Throughout my ninety years, I had seen a lot, lived through a lot... 

I am not afraid of change, but I am afraid of "unreasonableness" and "madness."

I, like many, have "blinders" over my eyes, live on.

ON TURNING NINTY

Last Wednesday, I turned 90.

Among my ancestors, only my paternal grandmother lived past 90. I believe she was 94 or 95 when she passed away.
Grandmother refused to leave China when my family fled from the Communist invasion and went to Hong Kong in 1949. She and her second-daughter, my single aunt, lived together.  For almost thirty years, she lived under the terror and suffering from the new government. I vaguely remember stories about how she was made to live in only one part of her three story home, having to allow others to take over her other parts of the house. And, how, during the young Red Army "madness", she lost everything. The story was that somehow they found out about her diamonds hidden under the floor boards and confiscated them, among other things.   

My mother said, since my father's mother would not move to Hong Kong with us, she could not take her mother, my long-widowed maternal grandmother, to Hong Kong with us. Her logic, certainly not mine. If only I had any say-so in those days. I would have at lease made some "noise." Grandma went to live with one of her brothers-in-law and passed away a few years later.
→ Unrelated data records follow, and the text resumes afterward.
(* ===== verification/RedisBudget.v ===== *)
(** * RedisBudget: the per-minute budget of a key kept in Redis

    The steps of the Redis store are the runs of its scripts; between the two round
    trips of a settlement or a refund other clients run theirs.  The store meters
    every bucket in the sense of [Budget], so [Budget.metered_budget] holds of it. *)

From stdpp Require Import base tactics numbers strings gmap list.
From Stdlib Require Import ZArith Lia.
From S2P Require Import Prelude GoFloat GoString Api Bucket Budget Store Memory MemorySpec MemoryBudget.
From S2P Require Import RedisServer RedisScripts Redis RedisSpec RedisLifecycle RedisLaws RedisBuckets.
From S2P Require Import RedisEffects RedisCalls.

(** One script run; [read] is what the first round trip of the call has read. *)
Inductive rop : Type :=
| RCheck (key : Key) (limits : Limits) (cost : Cost) (id : string)
| RSettle (read : res (string * Key)) (id : string) (actualTokens : Z)
| RSettleIO (read : res (string * Key)) (id : string) (actualInput actualOutput : Z)
| RRefund (read : res (string * Key)) (id : string)
| RBorrow (key : Key) (limits : Limits) (spec : BorrowSpec)
| RReturn (key : Key) (limits : Limits) (rpm tpm itpm otpm : Z).

Section Steps.
Context {D : Type} `{Redis D}.

Definition rstep (now : Time) (d : D) (o : rop) : D :=
  match o with
  | RCheck k l c id => (Check now d k l c id).1
  | RSettle read id n => (settleRead read now d id n).1
  | RSettleIO read id i o => (settleIORead read now d id i o).1
  | RRefund read id => (refundRead read now d id).1
  | RBorrow k l spec => (Borrow now d k l spec).1
  | RReturn k l r t i o => (Return now d k l r t i o).1
  end.

(** What a call on [key'] charges to the bucket of [a] and [key]. *)
Definition on (key key' : Key) (q : Z) : Z := if bool_decide (base_key key' = base_key key) then q else 0.

Definition on_read (key : Key) (read : res (string * Key)) (q : string -> Z) : Z :=
  match read with Ok (mode, key') => on key key' (q mode) | Err _ => 0 end.

(** The tokens a run takes from the bucket of axis [a] of [key], negative when it
    gives tokens back. *)
Definition rcharge (a : axis) (key : Key) (now : Time) (d : D) (o : rop) : Z :=
  match o with
  | RCheck k l c id =>
      on key k (if admitted (Check now d k l c id).2 && counts a (Split l) then Z.max 0 (cost_of a c) else 0)
  | RSettle read id n =>
      on_read key read (fun _ => settle_charge now d false id (fun _ => n) (settleRead read now d id n).2 a)
  | RSettleIO read id i o =>
      on_read key read (fun _ => settle_charge now d true id (fun a => match a with ITPM => i | _ => o end)
                                   (settleIORead read now d id i o).2 a)
  | RRefund read id => on_read key read (fun mode => refund_charge now d (bool_decide (mode = "split")) id a)
  | RBorrow k l spec => on key k (borrow_charge (Split l) (Borrow now d k l spec).2 a)
  | RReturn k l r t i o => on key k (return_charge (Split l) (Return now d k l r t i o).2 r t i o a)
  end.
End Steps.

(** Every use of a reservation's id is for one key, [own id]: the limiter draws ids
    at random. *)
Definition owned (own : string -> Key) (id : string) (key : Key) : Prop := dashed key = dashed (own id).

Definition read_owned (own : string -> Key) (id : string) (read : res (string * Key)) : Prop :=
  match read with Ok (_, key) => owned own id key | Err _ => True end.

(** Capacity [c] is used on the bucket of axis [a] of [key]. *)
Definition agrees (a : axis) (key : Key) (c : Z) (k : Key) (sp : bool) (limit : Z) : Prop :=
  base_key k = base_key key -> counts a sp = true -> limit = c.

(** The arguments of a run: limits below [2^53], [int64] costs, amounts the
    scripts' numbers hold exactly. *)
Definition rop_ok (o : rop) : Prop :=
  match o with
  | RCheck _ l c _ => rlimits_ok l /\ rcosts_ok c
  | RSettle _ _ n => in_int64 n /\ n < 2 ^ 53
  | RSettleIO _ _ i o => (in_int64 i /\ i < 2 ^ 53) /\ in_int64 o /\ o < 2 ^ 53
  | RRefund _ _ => True
  | RBorrow _ l spec => rlimits_ok l /\ exact_spec spec
  | RReturn _ l r t i o => rlimits_ok l /\ in_int64 r /\ in_int64 t /\ in_int64 i /\ in_int64 o
  end.

Definition rop_uses (own : string -> Key) (a : axis) (key : Key) (c : Z) (o : rop) : Prop :=
  match o with
  | RCheck k l _ id => owned own id k /\ agrees a key c k (Split l) (limit_of a l)
  | RSettle read id _ | RSettleIO read id _ _ | RRefund read id => read_owned own id read
  | RBorrow k l _ | RReturn k l _ _ _ _ => agrees a key c k (Split l) (limit_of a l)
  end.

(** A reservation of the key and the capacity. *)
Definition res_of (own : string -> Key) (a : axis) (key : Key) (c : Z) (id : string) (r : stored) : Prop :=
  owned own id (rKey r) /\ agrees a key c (rKey r) (rSplit r) (rLimit r a).

(** ** The effect of a run *)

Section Runs.
Context {D : Type} `{Redis D} `{!RedisLaws D}.
Context (P : string -> stored -> Prop) (Pc : forall id r s, P id r -> P id (closed r s)).

(** A reservation the run creates satisfies [P]. *)
Definition makes (o : rop) : Prop :=
  match o with RCheck k l c id => P id (new_stored k l c) | _ => True end.

(** The capacities a run on [k] in mode [sp] works with: the limits of the call, or
    those of the reservation. *)
Definition run_cap (o : rop) (k : Key) (sp : bool) (a : axis) (x : Z) : Prop :=
  match o with
  | RCheck k' l _ _ | RBorrow k' l _ | RReturn k' l _ _ _ _ => k = k' /\ sp = Split l /\ x = limit_of a l
  | RSettle read id _ | RSettleIO read id _ _ | RRefund read id =>
      exists mode r, read = Ok (mode, k) /\ P id r /\ rSplit r = sp /\ rLimit r a = x
  end.

(** The run [o] leads to [d'] and charges [q] to the bucket of [a] and [key]. *)
Definition does (a : axis) (key : Key) (now : Time) (d : D) (o : rop) (d' : D) (q : Z) : Prop :=
  exists k sp cap ch, effect now d P k sp cap ch d' /\ q = on key k (ch a) /\
    forall x, cap a x -> run_cap o k sp a x.

Lemma settle_charge_err now (d : D) sp id actual e b : settle_charge now d sp id actual (Err e) b = 0.
Proof. unfold settle_charge. destruct b, (view now d id) as [[? []]|]; reflexivity. Qed.

Lemma on_zero key k : on key k 0 = 0.
Proof. unfold on. case_bool_decide; reflexivity. Qed.

Lemma does_nothing a key now (d : D) o q : q = 0 -> does a key now d o d q.
Proof.
  intros ->. exists key, false, (fun _ _ => False), (fun _ => 0).
  split; [apply eff_none; reflexivity|]. rewrite on_zero. tauto.
Qed.

Lemma rstep_does a key now (d : D) o :
  clock_ok now -> 0 < toUnixMilli now -> res_inv P now d -> rop_ok o -> makes o ->
  does a key now d o (rstep now d o) (rcharge a key now d o).
Proof.
  intros Now N0 R Ok Mk.
  destruct o as [k l cost id|read id n|read id i o|read id|k l spec|k l r t i o]; cbn [rstep rcharge rop_ok makes] in *.
  - destruct Ok as [L C]. exists k, (Split l), (fun a x => x = limit_of a l). eexists.
    split; [apply Check_effect; auto|]. split; [reflexivity|]. cbn [run_cap]. auto.
  - destruct Ok as [In Hn]. destruct read as [[mode k]|e]; [|apply does_nothing; reflexivity].
    unfold settleRead. cbn [on_read]. destruct (decide (mode = "split")) as [|N];
      [apply does_nothing; cbn [snd]; rewrite settle_charge_err; apply on_zero|].
    exists k, false, (closing_cap now d P id false). eexists.
    split; [apply (settle_effect now d Now N0 _ R Pc k id n In Hn)|].
    split; [reflexivity|]. intros x (r & _ & Pr & Sp & Lx). exists mode, r. auto.
  - destruct Ok as ([Ii Hi] & Io & Ho). destruct read as [[mode k]|e]; [|apply does_nothing; reflexivity].
    unfold settleIORead. cbn [on_read]. destruct (negb _);
      [apply does_nothing; cbn [snd]; rewrite settle_charge_err; apply on_zero|].
    exists k, true, (closing_cap now d P id true). eexists.
    split; [apply (settle_io_effect now d Now N0 _ R Pc k id i o Ii Io Hi Ho)|].
    split; [reflexivity|]. intros x (r & _ & Pr & Sp & Lx). exists mode, r. auto.
  - destruct read as [[mode k]|e]; [|apply does_nothing; reflexivity].
    unfold refundRead. cbn [on_read]. destruct (decide (mode = "split")) as [E|N];
      [rewrite bool_decide_eq_true_2 by exact E; set (sp := true)|
       rewrite bool_decide_eq_false_2 by exact N; set (sp := false)];
      (exists k, sp, (closing_cap now d P id sp); eexists;
       split; [apply (refund_effect now d Now N0 _ R Pc k id) || apply (refund_io_effect now d Now N0 _ R Pc k id)|];
       split; [reflexivity|]; intros x (r & _ & Pr & Sp & Lx); exists mode, r; auto).
  - destruct Ok as [L X]. exists k, (Split l), (fun a x => x = limit_of a l). eexists.
    split; [apply Borrow_effect; assumption|]. split; [reflexivity|]. cbn [run_cap]. auto.
  - destruct Ok as (L & I1 & I2 & I3 & I4). exists k, (Split l), (fun a x => x = limit_of a l). eexists.
    split; [apply Return_effect; assumption|]. split; [reflexivity|]. cbn [run_cap]. auto.
Qed.

Lemma clock_of now : 0 < toUnixMilli now <= 2 ^ 53 -> clock_ok now.
Proof.
  intros Hn. split; [|lia]. unfold toUnixMilli, Millisecond in Hn. apply Z.nlt_ge. intros L.
  pose proof (Z.div_lt_upper_bound now 1000000 0 ltac:(lia) ltac:(lia)). lia.
Qed.

Lemma res_inv_ms now now' (d : D) :
  toUnixMilli now = toUnixMilli now' -> res_inv P now d -> res_inv P now' d.
Proof. intros E R id. unfold res_hash. rewrite (contents_ms now' now) by congruence. apply R. Qed.

(** Every run keeps the reservations. *)
Lemma rstep_res now (d : D) o :
  0 < toUnixMilli now <= 2 ^ 53 -> res_inv P now d -> rop_ok o -> makes o -> res_inv P now (rstep now d o).
Proof.
  intros Hn R Ok Mk.
  destruct (rstep_does RPM (mkKey "" "") now d o (clock_of _ Hn) ltac:(lia) R Ok Mk) as (k & sp & cap & ch & Ef & _).
  eapply effect_res; eassumption.
Qed.
End Runs.

(** ** The budget *)

Section Budget.
Context {D : Type} `{Redis D} `{!RedisLaws D}.
Context (own : string -> Key) (a : axis) (key : Key) (c : Z) (Hc : 0 < c < 2 ^ 53).

Lemma dashed_base k k' : dashed k = dashed k' -> base_key k = base_key k'.
Proof. intros E. rewrite <- (base_dashed k), <- (base_dashed k'), E. reflexivity. Qed.

Lemma closed_of id r s : res_of own a key c id r -> res_of own a key c id (closed r s).
Proof. exact (fun R => R). Qed.

(** A run that uses capacity [c] on the bucket works with it. *)
Lemma uses_cap o k sp x :
  rop_uses own a key c o -> run_cap (res_of own a key c) o k sp a x -> agrees a key c k sp x.
Proof.
  intros Us Rc. destruct o; cbn [rop_uses run_cap] in *.
  1, 5, 6: destruct Rc as (-> & -> & ->); tauto.
  all: destruct Rc as (mode & r & -> & [Ow Ag] & <- & <-); cbn [read_owned] in Us;
    intros B Ct; apply Ag; [|exact Ct]; rewrite <- B; apply dashed_base; unfold owned in *; congruence.
Qed.

Lemma uses_makes o : rop_uses own a key c o -> makes (res_of own a key c) o.
Proof. destruct o; cbn; try tauto. intros [Ow Ag]. split; [exact Ow|exact Ag]. Qed.

(** The store between runs, at millisecond [T]. *)
Definition redis_inv (T : Z) (d : D) : Prop :=
  res_inv (res_of own a key c) (UnixMilli T) d /\ bucket_ok T c d (axis_key a (base_key key)).

Lemma rstep_metered u T (d : D) now o :
  u <= 2 ^ 53 -> redis_inv T d -> 0 < T -> T <= toUnixMilli now <= u -> rop_ok o /\ rop_uses own a key c o ->
  redis_inv (toUnixMilli now) (rstep now d o) /\
  metered (fun d m => level (UnixMilli m) d (axis_key a (base_key key)) c) c u (toUnixMilli now) d
    (rstep now d o) (rcharge a key now d o).
Proof.
  intros Hu [R B] HT Hn [Ok Us].
  apply (res_inv_later _ _ now) in R; [|rewrite toUnixMilli_UnixMilli; lia].
  destruct (rstep_does _ closed_of a key now d o (clock_of now ltac:(lia)) ltac:(lia) R Ok (uses_makes o Us))
    as (k & sp & cap & ch & Ef & Q & Ag).
  destruct (effect_metered now d a key T c u _ k sp cap ch _ Ef B Hc Hn ltac:(lia) Hu) as [B' M].
  { intros x Cx. exact (uses_cap o k sp x Us (Ag x Cx)). }
  split; [split; [|exact B']|].
  - apply (res_inv_ms _ now); [symmetry; apply toUnixMilli_UnixMilli|]. eapply effect_res; eassumption.
  - rewrite Q. exact M.
Qed.

(** The charges of a history of runs. *)
Definition rcharges (d : D) (h : list (Time * rop)) : Z := total rstep (rcharge a key) d h.

Definition rwindow (T : Z) (h : list (Time * rop)) (u : Z) : Prop :=
  timed (fun o => rop_ok o /\ rop_uses own a key c o) u T h.

Lemma redis_budget_bound T u (d : D) h :
  redis_inv T d -> 0 < T -> rwindow T h u ->
  c <= 2 ^ 30 -> u <= 2 ^ 53 -> u - T <= 2 ^ 32 -> Z.of_nat (length h) <= 2 ^ 20 ->
  60000 * rcharges d h <= 60000 * (c + 1) + (u - T) * c.
Proof.
  intros I HT W Hc' Hu Hd Hn.
  eapply (metered_budget rstep (rcharge a key) (fun d m => level (UnixMilli m) d (axis_key a (base_key key)) c)
    redis_inv (fun o => rop_ok o /\ rop_uses own a key c o) c u); try eassumption.
  - unfold max_capacity. lia.
  - intros. eapply rstep_metered; eassumption.
  - intros T' d' n [_ B] T0 Hn'.
    destruct (level_fresh T' c d' _ (UnixMilli n) B Hc) as (Wf & _ & C); try (rewrite toUnixMilli_UnixMilli; lia).
    apply (wf_full _) in Wf; [exact Wf|unfold max_capacity; cbn; lia].
Qed.
End Budget.

(** ** Databases the store has written *)

Section Reach.
Context {D : Type} `{Redis D} `{!RedisLaws D}.

(** A database without any key of the store. *)
Definition empty_db (T : Z) (d : D) : Prop := forall k, contents (UnixMilli T) d k = ∅.

Fixpoint runs (d : D) (h : list (Time * rop)) : D :=
  match h with [] => d | (now, o) :: h => runs (rstep now d o) h end.

(** What runs in time order make of an empty database; [T] is the millisecond of
    the last run. *)
Inductive redis_reachable : Z -> D -> Prop :=
| rr_empty T d : 0 < T -> empty_db T d -> redis_reachable T d
| rr_run T d now o : redis_reachable T d -> T <= toUnixMilli now <= 2 ^ 53 -> rop_ok o ->
    redis_reachable (toUnixMilli now) (rstep now d o).

Lemma makes_any o : makes (fun _ _ => True) o.
Proof. destruct o; exact I. Qed.

Lemma reachable_res T d : redis_reachable T d -> 0 < T /\ res_inv (fun _ _ => True) (UnixMilli T) d.
Proof.
  induction 1 as [T d HT E|T d now o _ [HT R] Hn Ok].
  - split; [exact HT|]. intros id. left. apply E.
  - split; [lia|]. apply (res_inv_ms _ now); [symmetry; apply toUnixMilli_UnixMilli|].
    apply (rstep_res _ (fun _ _ _ _ => I)); [lia| |exact Ok|apply makes_any].
    apply (res_inv_later _ _ _ _ R). rewrite toUnixMilli_UnixMilli. lia.
Qed.

(** Every reservation of a reachable database was written by the store. *)
Lemma reachable_db T d now : redis_reachable T d -> T <= toUnixMilli now -> res_db now d.
Proof.
  intros [_ R]%reachable_res Hn. apply (res_inv_db (fun _ _ => True)), (res_inv_later _ _ _ _ R).
  rewrite toUnixMilli_UnixMilli. exact Hn.
Qed.

Lemma runs_inv own a key c T u d h :
  0 < c < 2 ^ 53 -> u <= 2 ^ 53 -> redis_inv own a key c T d -> 0 < T -> rwindow own a key c T h u ->
  redis_inv own a key c u (runs d h).
Proof.
  intros Hc Hu. revert T d. induction h as [|[now o] h IH]; intros T d I HT W; unfold rwindow in *; cbn [timed runs] in *.
  - destruct I as [R B]. split; [|eapply bucket_ok_later; eassumption].
    apply (res_inv_later _ _ _ _ R). rewrite !toUnixMilli_UnixMilli. exact W.
  - destruct W as (L & Lg & W). pose proof (timed_le _ _ _ _ W) as Le.
    destruct (rstep_metered own a key c Hc u T d now o Hu I HT ltac:(lia) Lg) as [I' _].
    apply (IH _ _ I'); [lia|exact W].
Qed.

Lemma empty_inv own a key c T d : empty_db T d -> redis_inv own a key c T d.
Proof. intros E. split; [intros id; left; apply E|left; apply E]. Qed.
End Reach.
And here I am, ninety-years-old, living comfortably in a nice two-bedroom apartment, in a modern and fast-growing part of Texas. I have a view of the most wonderful sunsets a lot of the times. I am well-fed and well-cared of. I am surrounded by some good friends and caring staff. I am well-loved by my children and their spouses, and by my grand-children. What is more - I can still walk without a cane. My middle daughter, Melinda, gave me a plaque that says, "Age is like a hat. It's all in how you wear it, Honey."

My cup runneth over.

My only worry is the "craziness" in the country.

I am not a praying type, but  for the sake of our children and grand-children, I am praying that "This will pass."